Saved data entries
(** ** Every operation keeps the invariant *)

Inductive mutation :=
| OCreateSession (now : Time) (x : Session)
| OCreateSessionWithAttachment (now : Time) (x : Session) (a : Attachment)
| OArchiveSession (now : Time) (id : string) (v : N)
| OCreateAttachment (now : Time) (a : Attachment)
| OUpdateAttachment (now : Time) (a : Attachment) (g : N)
| OSetActiveAttachment (now : Time) (id aid : string) (v : N)
| OStartTurn (now : Time) (id : string) (t : Turn)
| OTransitionTurn (now : Time) (id : string) (v : N) (to : TurnStatus) (code msg : string)
| OAppendStep (now : Time) (id : string) (v : N) (st : Step)
| OCompleteStep (now : Time) (id output : string)
| OWaitStepApproval (now : Time) (id : string)
| OResumeStep (now : Time) (id : string)
| OCancelStep (now : Time) (id code msg : string)
| OFailStep (now : Time) (id code msg : string)
| OAppendMessage (now : Time) (m : Message)
| OSaveToolSnapshot (now : Time) (tid sid : string) (ss : ToolSetSnapshot).

(** A call of the [Store] interface, its result dropped. *)
Definition exec {S} `{Store S} (c : ctx) (m : mutation) : Op S unit :=
  match m with
  | OCreateSession now x => CreateSession c now x
  | OCreateSessionWithAttachment now x a => CreateSessionWithAttachment c now x a ;; ret tt
  | OArchiveSession now id v => ArchiveSession c now id v ;; ret tt
  | OCreateAttachment now a => CreateAttachment c now a ;; ret tt
  | OUpdateAttachment now a g => UpdateAttachment c now a g ;; ret tt
  | OSetActiveAttachment now id aid v => SetActiveAttachment c now id aid v ;; ret tt
  | OStartTurn now id t => StartTurn c now id t ;; ret tt
  | OTransitionTurn now id v to code msg => TransitionTurn c now id v to code msg ;; ret tt
  | OAppendStep now id v st => AppendStep c now id v st ;; ret tt
  | OCompleteStep now id out => CompleteStep c now id out ;; ret tt
  | OWaitStepApproval now id => WaitStepApproval c now id ;; ret tt
  | OResumeStep now id => ResumeStep c now id ;; ret tt
  | OCancelStep now id code msg => CancelStep c now id code msg ;; ret tt
  | OFailStep now id code msg => FailStep c now id code msg ;; ret tt
  | OAppendMessage now m => AppendMessage c now m ;; ret tt
  | OSaveToolSnapshot now tid sid ss => SaveToolSnapshot c now tid sid ss
  end.

(** What the callers of the store guarantee: a new session has no active turn
    (the store copies the field as given), and a turn has fewer than 2^32 - 1
    steps. *)
Definition admissible (s : MemoryStore) (m : mutation) : Prop :=
  match m with
  | OCreateSession _ x | OCreateSessionWithAttachment _ x _ => s_ActiveTurnID x = ""
  | OAppendStep _ id _ _ => room s id
  | _ => True
  end.

Ltac unfold_memory :=
  unfold Memory.lookup_session, Memory.lookup_turn, Memory.exists_in, Memory.put_session,
    Memory.put_turn, Memory.put_step, Memory.put_attachment in *.

Ltac memory_run H := unfold_memory; go_run H.

Lemma default_generation_id a : a_ID (Memory.default_generation a) = a_ID a.
Proof. unfold Memory.default_generation. by case_match. Qed.
Lemma default_generation_session a :
  a_AgentSessionID (Memory.default_generation a) = a_AgentSessionID a.
Proof. unfold Memory.default_generation. by case_match. Qed.
#[export] Hint Rewrite default_generation_id default_generation_session : store.

Section Preserve.
Context (c : ctx) (s : MemoryStore) (Hs : wf s).

Lemma wf_CreateSession now x r s' :
  s_ActiveTurnID x = "" → Memory.CreateSession c now x s = (r, s') → wf s'.
Proof using Hs.
  intros Hact H. unfold Memory.CreateSession in H. memory_run H; try done.
  match goal with H : validateSession _ = None |- _ => apply validateSession_None in H end.
  destruct_and!. apply wf_add_session; simpl; try done. by apply eq_None_not_Some.
Qed.

Lemma wf_CreateSessionWithAttachment now x a r s' :
  s_ActiveTurnID x = "" → Memory.CreateSessionWithAttachment c now x a s = (r, s') → wf s'.
Proof using Hs.
  intros Hact H. unfold Memory.CreateSessionWithAttachment in H.
  memory_run H; try done. autorewrite with store. simpl.
  match goal with H : validateSession _ = None |- _ => apply validateSession_None in H end.
  destruct_and!.
  match goal with |- wf (mkMemory (<[?k := ?y]> _) _ _ _ _ (<[?j := ?b]> _)) =>
      assert (wf (s<| sessions := <[k := y]> (sessions s) |>)) as Hs1
        by (apply wf_add_session; simpl;
            first [done|by apply eq_None_not_Some|intros ?; congruence]);
      apply (wf_put_attachment _ Hs1 j b y); autorewrite with store; simpl;
        first [done|match goal with H : a_AgentSessionID a = _ |- _ => rewrite H end;
                    by rewrite lookup_insert_eq]
  end.
Qed.

Lemma wf_ArchiveSession now id v r s' : Memory.ArchiveSession c now id v s = (r, s') → wf s'.
Proof using Hs.
  intros H. unfold Memory.ArchiveSession in H. memory_run H; try done.
  eapply wf_touch_session; simpl; eauto using wf_session_key, wf_management.
Qed.

Lemma wf_CreateAttachment now a r s' : Memory.CreateAttachment c now a s = (r, s') → wf s'.
Proof using Hs.
  intros H. unfold Memory.CreateAttachment in H. memory_run H; try done.
  eapply wf_put_attachment; simpl; autorewrite with store; eauto.
Qed.

Lemma wf_UpdateAttachment now a g r s' : Memory.UpdateAttachment c now a g s = (r, s') → wf s'.
Proof using Hs.
  intros H. unfold Memory.UpdateAttachment, Memory.same_binding in H. memory_run H; try done.
  match goal with H : attachments s !! _ = Some _ |- _ =>
    destruct (wf_attachment _ Hs _ _ H) as (? & y & Hy & Hk) end.
  eapply wf_put_attachment; simpl; [done|done| |exact Hk]. congruence.
Qed.

Lemma wf_SetActiveAttachment now id aid v r s' :
  Memory.SetActiveAttachment c now id aid v s = (r, s') → wf s'.
Proof using Hs.
  intros H. unfold Memory.SetActiveAttachment in H. memory_run H; try done.
  all: eapply wf_touch_session; simpl; eauto using wf_session_key, wf_archived.
  all: intros Hm; rewrite Hm, bool_decide_eq_true_2 in * by done; simpl in *; by bools.
Qed.

Lemma wf_StartTurn now id t r s' : Memory.StartTurn c now id t s = (r, s') → wf s'.
Proof using Hs.
  intros H. unfold Memory.StartTurn in H. memory_run H; try done.
  eapply wf_start_turn; simpl; eauto using wf_session_key. by apply eq_None_not_Some.
Qed.

Lemma transitioned_same t now to code msg :
  t_ID (Memory.transitioned t now to code msg) = t_ID t ∧
  t_AgentSessionID (Memory.transitioned t now to code msg) = t_AgentSessionID t ∧
  t_Status (Memory.transitioned t now to code msg) = to.
Proof. unfold Memory.transitioned. by repeat case_match. Qed.

(** The turn a session remembers is one of its own and open; a finished turn is forgotten. *)
Lemma active_default k t :
  turns s !! k = Some t →
  s_ActiveTurnID (default zero_Session (sessions s !! t_AgentSessionID t)) = k ↔ Terminal (t_Status t) = false.
Proof using Hs.
  intros Ht. destruct (wf_turn_key _ Hs _ _ Ht) as [Hid Hne].
  destruct (wf_turn_session _ Hs _ _ Ht) as [x Hx]. rewrite Hx. simpl. split.
  - intros Hact. destruct (wf_active _ Hs _ _ Hx) as (u & Hu & _ & Hn); [congruence|].
    by rewrite Hact, Ht in Hu; simplify_eq.
  - intros Hn. destruct (wf_open _ Hs _ _ Ht Hn) as (y & Hy & Hay). by simplify_eq.
Qed.

Lemma wf_TransitionTurn now id v to code msg r s' :
  Memory.TransitionTurn c now id v to code msg s = (r, s') → wf s'.
Proof using Hs.
  intros H. unfold Memory.TransitionTurn, Memory.release_session in H. memory_run H; try done.
  all: destruct (transitioned_same t now to code msg) as (Hid & Hses & Hst);
    set (t' := Memory.transitioned t now to code msg) in *; clearbody t'; rewrite ?Hid, ?Hses in *;
    destruct (wf_turn_key _ Hs _ _ Heqo0) as [Hk Hne]; rewrite ?Hk in *;
    rewrite ?(active_default _ _ Heqo0) in *.
  - destruct (wf_turn_session _ Hs _ _ Heqo0) as [x Hx]. rewrite Hx. simpl.
    rewrite (wf_session_key _ Hs _ _ Hx).
    eapply wf_finish_turn; simpl; eauto; try congruence. symmetry. by eapply wf_session_key.
  - eapply wf_touch_turn; [done|done|congruence|congruence|]. rewrite Hst, Heqb1.
    by destruct (Terminal (t_Status t)).
  - eapply wf_touch_turn; [done|done|congruence|congruence|]. rewrite Hst, Heqb1.
    destruct (Terminal (t_Status t)) eqn:E; [|done].
    by rewrite (validTurnTransition_terminal _ _ E Heqb0), E in Heqb1.
Qed.

Lemma appended_same st tid q now :
  st_ID (Memory.appended st tid q now) = st_ID st ∧ st_TurnID (Memory.appended st tid q now) = tid ∧
  st_Sequence (Memory.appended st tid q now) = q.
Proof. unfold Memory.appended. by repeat case_match. Qed.

Lemma wf_AppendStep now id v st r s' :
  room s id → Memory.AppendStep c now id v st s = (r, s') → wf s'.
Proof using Hs.
  intros Hroom H. unfold Memory.AppendStep in H. memory_run H; try done.
  destruct (nextStepSequence_spec s id Hroom) as (H1 & H2 & _).
  destruct (appended_same st id (Memory.nextStepSequence id s) now) as (Hi & Ht & Hq).
  set (st' := Memory.appended _ _ _ _) in *; clearbody st'. rewrite Hi.
  assert (wf (s<| steps := <[st_ID st := st']> (steps s) |>)) as Hs1.
  { apply wf_add_step; rewrite ?Ht, ?Hq; eauto. by apply eq_None_not_Some. }
  eapply (wf_touch_turn _ Hs1); simpl; [done|done|done|done].
Qed.

Lemma moved_same st now to out :
  st_ID (Memory.moved st now to out) = st_ID st ∧ st_TurnID (Memory.moved st now to out) = st_TurnID st ∧
  st_Sequence (Memory.moved st now to out) = st_Sequence st ∧ st_Status (Memory.moved st now to out) = to.
Proof. unfold Memory.moved. by repeat case_match. Qed.

Lemma wf_transitionStep now id to out r s' :
  Memory.transitionStep c now id to out s = (r, s') → wf s'.
Proof using Hs.
  intros H. unfold Memory.transitionStep in H. memory_run H; try done.
  destruct (moved_same s0 now to out) as (? & ? & ? & _). by eapply wf_touch_step.
Qed.

Lemma wf_finishStep now id to code msg r s' :
  Memory.finishStep c now id to code msg s = (r, s') → wf s'.
Proof using Hs.
  intros H. unfold Memory.finishStep, Memory.transitionStep in H. memory_run H; try done.
  rewrite lookup_insert_eq, insert_insert_eq. simpl.
  destruct (moved_same s0 now to "") as (? & ? & ? & _). by eapply wf_touch_step.
Qed.

Lemma wf_AppendMessage now m r s' : Memory.AppendMessage c now m s = (r, s') → wf s'.
Proof using Hs.
  intros H. unfold Memory.AppendMessage in H. memory_run H; try done.
  apply wf_add_message; simpl; try done. intros (m' & Heq & Hin)%list_elem_of_fmap.
  match goal with H : existsb _ _ = false |- _ => apply not_true_iff_false in H; apply H end.
  apply existsb_exists.
  exists m'. split; [by apply list_elem_of_In|by apply bool_decide_eq_true].
Qed.

Lemma wf_SaveToolSnapshot now tid sid ss r s' :
  Memory.SaveToolSnapshot c now tid sid ss s = (r, s') → wf s'.
Proof using Hs.
  intros H. unfold Memory.SaveToolSnapshot in H. memory_run H; try done. by apply wf_add_snapshot.
Qed.
End Preserve.

Lemma bind_ret_inv {S P A} (m : M S P A) s r s' :
  (m ;; ret tt) s = (r, s') → ∃ r0, m s = (r0, s') ∧ is_ok r0 = is_ok r ∧ (∀ e, r0 = Err e ↔ r = Err e).
Proof.
  unfold bind, ret. destruct (m s) as [[a|e] s0]; intros [= <- <-]; eexists; (split; [done|]);
    (split; [done|]); intros; split; congruence.
Qed.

TASK PROMPT :: Could you return exactly the lines above from the line with "Lemma wf_transitionStep now" to the line with "intros H. unfold Memory.finishStep, Memory.transitionStep", both included, and nothing else?

WRITTEN REPLY ::
Lemma wf_transitionStep now id to out r s' :
  Memory.transitionStep c now id to out s = (r, s') → wf s'.
Proof using Hs.
  intros H. unfold Memory.transitionStep in H. memory_run H; try done.
  destruct (moved_same s0 now to out) as (? & ? & ? & _). by eapply wf_touch_step.
Qed.

Lemma wf_finishStep now id to code msg r s' :
  Memory.finishStep c now id to code msg s = (r, s') → wf s'.
Proof using Hs.
  intros H. unfold Memory.finishStep, Memory.transitionStep in H. memory_run H; try done.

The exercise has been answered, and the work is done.